Senate votes to legalize pot

A young man smokes a marijuana joint during a rally in downtown Vancouver B.C. on Wednesday

CANADA: House Of Commons Votes 205-62 To Legalize Recreational Pot, Bill Now Goes To Senate [VIDEO]

The Canadian parliament has passed a bill to make Canada the first G7 country to allow the use of cannabis for recreational use. Each province is implementing different aspects of the bill in the next 8 to 12 weeks - while the federal government has jurisdiction over parts like illegal sales to minors and assigning licenses to growers, it's up to the provinces to manage retail sales and distribution laws.

Canada is following the lead of Uruguay in allowing a nationwide, legal marijuana market, although each Canadian province is working up its own rules for pot sales.

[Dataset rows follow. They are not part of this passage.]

(** * DiscreteScheduler: noise schedule, reverse step and forward noising

    Shallow embedding of [src/diffusers/schedulers/scheduling_discrete.py].

    Numeric model.  The scheduler works on numpy arrays of floats.  Floats
    are idealised as real numbers ([R]): rounding, NaN and infinities are
    outside the model, and the properties below are the exact-arithmetic
    properties of the formulas the code evaluates.  Where a property
    turns on rounding (how [alphas_cumprod] decreases), the statements
    [self.alphas = 1.0 - self.betas] and [np.cumprod] are given a second
    time with round-to-nearest float32.  One-dimensional arrays
    (the coefficient tables) are lists; n-dimensional arrays (the samples)
    are a shape together with a row-major buffer.  Python integers are [Z].
    Python exceptions are values of [exn], threaded through the [result]
    monad in the order in which the source raises them. *)

From Stdlib Require Import Reals.Reals Lra Lia ZArith Bool String List.
Import ListNotations.

Open Scope R_scope.

(** ** Exceptions *)

Inductive exn : Type :=
| NotImplementedError
| TypeError
| IndexError
| ValueError.

Inductive result (A : Type) : Type :=
| Ok (a : A)
| Raise (e : exn).

Arguments Ok {A} a.
Arguments Raise {A} e.

Definition bind {A B : Type} (m : result A) (k : A -> result B) : result B :=
  match m with
  | Ok a => k a
  | Raise e => Raise e
  end.

Notation "x <- m ;; k" := (bind m (fun x => k))
  (at level 61, m at next level, right associativity).

(** ** numpy on one-dimensional arrays *)

Module Np.

(** [a[i]] for a Python integer [i]: negative indices count from the end,
    anything outside [-len, len) raises [IndexError]. *)
Definition getitem (a : list R) (i : Z) : result R :=
  let n := Z.of_nat (length a) in
  if (0 <=? i)%Z && (i <? n)%Z then Ok (nth (Z.to_nat i) a 0)
  else if (- n <=? i)%Z && (i <? 0)%Z then Ok (nth (Z.to_nat (i + n)) a 0)
  else Raise IndexError.

(** [a[idx]] for a sequence of integers [idx] (integer-array indexing). *)
Fixpoint take (a : list R) (idx : list Z) : result (list R) :=
  match idx with
  | [] => Ok []
  | i :: idx' =>
      x <- getitem a i ;;
      xs <- take a idx' ;;
      Ok (x :: xs)
  end.

(** [y[-1] = v] on a non-empty array. *)
Definition set_last (y : list R) (v : R) : list R :=
  removelast y ++ [v].

(** [np.linspace(start, stop, num)] with [endpoint=True]: [num] samples
    [start + i * step] where [step = (stop - start) / (num - 1)]; with more
    than one sample the last is overwritten by [stop]; with a single
    sample the step is undefined and the sample is [start]; a negative
    [num] raises [ValueError]. *)
Definition linspace (start stop : R) (num : Z) : result (list R) :=
  if (num <? 0)%Z then Raise ValueError
  else
    let div := (num - 1)%Z in
    let delta := stop - start in
    let y := map INR (seq 0 (Z.to_nat num)) in
    let y :=
      if (0 <? div)%Z then map (fun v => v * (delta / IZR div)) y
      else map (fun v => v * delta) y in
    let y := map (fun v => v + start) y in
    Ok (if (1 <? num)%Z then set_last y stop else y).

(** Running product used by [np.cumprod]: [out[0] = a[0]],
    [out[i] = out[i-1] * a[i]]. *)
Fixpoint accumulate (acc : R) (a : list R) : list R :=
  match a with
  | [] => []
  | x :: a' => (acc * x) :: accumulate (acc * x) a'
  end.

Definition cumprod (a : list R) : list R :=
  match a with
  | [] => []
  | x :: a' => x :: accumulate x a'
  end.

(** [np.zeros(n)]; a negative length raises [ValueError]. *)
Definition zeros (n : Z) : result (list R) :=
  if (n <? 0)%Z then Raise ValueError else Ok (repeat 0 (Z.to_nat n)).

Fixpoint map2 (f : R -> R -> R) (a b : list R) : list R :=
  match a, b with
  | x :: a', y :: b' => f x y :: map2 f a' b'
  | _, _ => []
  end.

(** Elementwise binary operation on two one-dimensional arrays with
    numpy's broadcasting: equal lengths pair up, a length-one operand is
    stretched, anything else raises [ValueError]. *)
Definition binop1 (f : R -> R -> R) (a b : list R) : result (list R) :=
  if (length a =? length b)%nat then Ok (map2 f a b)
  else match a, b with
       | [x], _ => Ok (map (f x) b)
       | _, [y] => Ok (map (fun x => f x y) a)
       | _, _ => Raise ValueError
       end.

End Np.

(** ** The scheduler object *)

Record DiscreteScheduler : Type := mkScheduler {
  num_timesteps : Z;
  clip_sample : bool;
  variance_type : option string;
  betas : list R;
  alphas : list R;
  alphas_cumprod : list R;
  variance : list R
}.

(** [DiscreteScheduler.__init__].  The [tensor_format] argument keeps its
    default ["np"], for which [set_format] leaves the tables as they are.
    [x ** 0.5] on a non-negative float is its square root. *)
Definition init (num_timesteps : Z) (beta_min beta_max : R)
    (beta_schedule : string) (clip_clean_sample : bool)
    (variance_type : option string) : result DiscreteScheduler :=
  betas <-
    (if (beta_schedule =? "linear")%string then
       b <- Np.linspace beta_min beta_max num_timesteps ;; Ok (Some b)
     else if (beta_schedule =? "scaled_linear")%string then
       b <- Np.linspace (sqrt beta_min) (sqrt beta_max) num_timesteps ;;
       Ok (Some (map (fun x => x ^ 2) b))
     else if (beta_schedule =? "trained")%string then Ok None
     else Raise NotImplementedError) ;;
  (* self.alphas = 1.0 - self.betas *)
  betas <- match betas with
           | Some b => Ok b
           | None => Raise TypeError
           end ;;
  let alphas := map (fun b => 1 - b) betas in
  let alphas_cumprod := Np.cumprod alphas in
  variance <-
    match variance_type with
    | Some v =>
        if (v =? "fixed_small")%string then
          let alphas_cumprod_prev := [1] ++ tl alphas_cumprod in
          q <- Np.binop1 Rdiv (map (fun x => 1 - x) alphas_cumprod_prev)
                 (map (fun x => 1 - x) alphas_cumprod) ;;
          p <- Np.binop1 Rmult q betas ;;
          Ok (map sqrt p)
        else if (v =? "fixed_large")%string then Ok (map sqrt betas)
        else Raise NotImplementedError
    | None => Np.zeros num_timesteps
    end ;;
  Ok (mkScheduler num_timesteps clip_clean_sample variance_type
        betas alphas alphas_cumprod variance).

(** ** numpy n-dimensional arrays

    An array is its shape and its elements in row-major order.  A
    well-formed array holds as many elements as its shape announces. *)

Record ndarray : Type := mkArray {
  shape : list nat;
  data : list R
}.

Definition size (s : list nat) : nat := fold_right Nat.mul 1%nat s.

Definition wf (a : ndarray) : Prop := length (data a) = size (shape a).

(** One axis of numpy's broadcasting rule: equal extents agree, an extent
    of one stretches to the other, anything else is incompatible. *)
Definition bdim (x y : nat) : option nat :=
  if (x =? y)%nat then Some x
  else if (x =? 1)%nat then Some y
  else if (y =? 1)%nat then Some x
  else None.

(** Broadcasting of two shapes given innermost axis first: axes pair up
    from the innermost one and the longer shape keeps its outer axes. *)
Fixpoint bshape_rev (a b : list nat) : option (list nat) :=
  match a, b with
  | [], _ => Some b
  | _, [] => Some a
  | x :: a', y :: b' =>
      match bdim x y, bshape_rev a' b' with
      | Some d, Some s => Some (d :: s)
      | _, _ => None
      end
  end.

Definition broadcast_shapes (a b : list nat) : option (list nat) :=
  option_map (@rev nat) (bshape_rev (rev a) (rev b)).

(** A shape of lower rank is read with leading axes of extent one. *)
Definition pad (n : nat) (s : list nat) : list nat :=
  repeat 1%nat (n - length s) ++ s.

(** The first [m] consecutive blocks of [sz] elements of a buffer. *)
Fixpoint chunks (sz m : nat) (d : list R) : list (list R) :=
  match m with
  | O => []
  | S m' => firstn sz d :: chunks sz m' (skipn sz d)
  end.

The Green Party in Ireland have been determined to legalise cannabis for medicinal use for quite some time, but there is no sign of the drug being readily available to Irish people just yet. "Our plan to legalize & regulate marijuana just passed the Senate", Trudeau said in a tweet.

Legalisation of the drug was a 2015 campaign promise of Prime Minister Justin Trudeau, who has admitted to smoking a joint "five or six times" with friends - including since being elected as an MP.

The vote will now move the legislation back to the country's Senate, which had already approved a version of the bill.

"It's been too easy for our kids to get marijuana - and for criminals to reap the profits", he said on Twitter. "A courageous move on the part of the government", he said, according to CBC.

The Senate's approval in a vote in Ottawa clears the way for the final step - a ceremonial signing - to officially make the bill law. Among the 13 amendments that the federal Liberals have rejected are the proposal to allow the provinces and territories to ban home-grown marijuana; and a proposed change to prohibit pot producers from distributing branded merchandise. We'll see the end of criminalisation and we can start addressing Canada's $7 billion illegal market.

But Ralph Goodale, Canada's public safety minister, told the Senate that his message to Americans is that "this should not be an issue".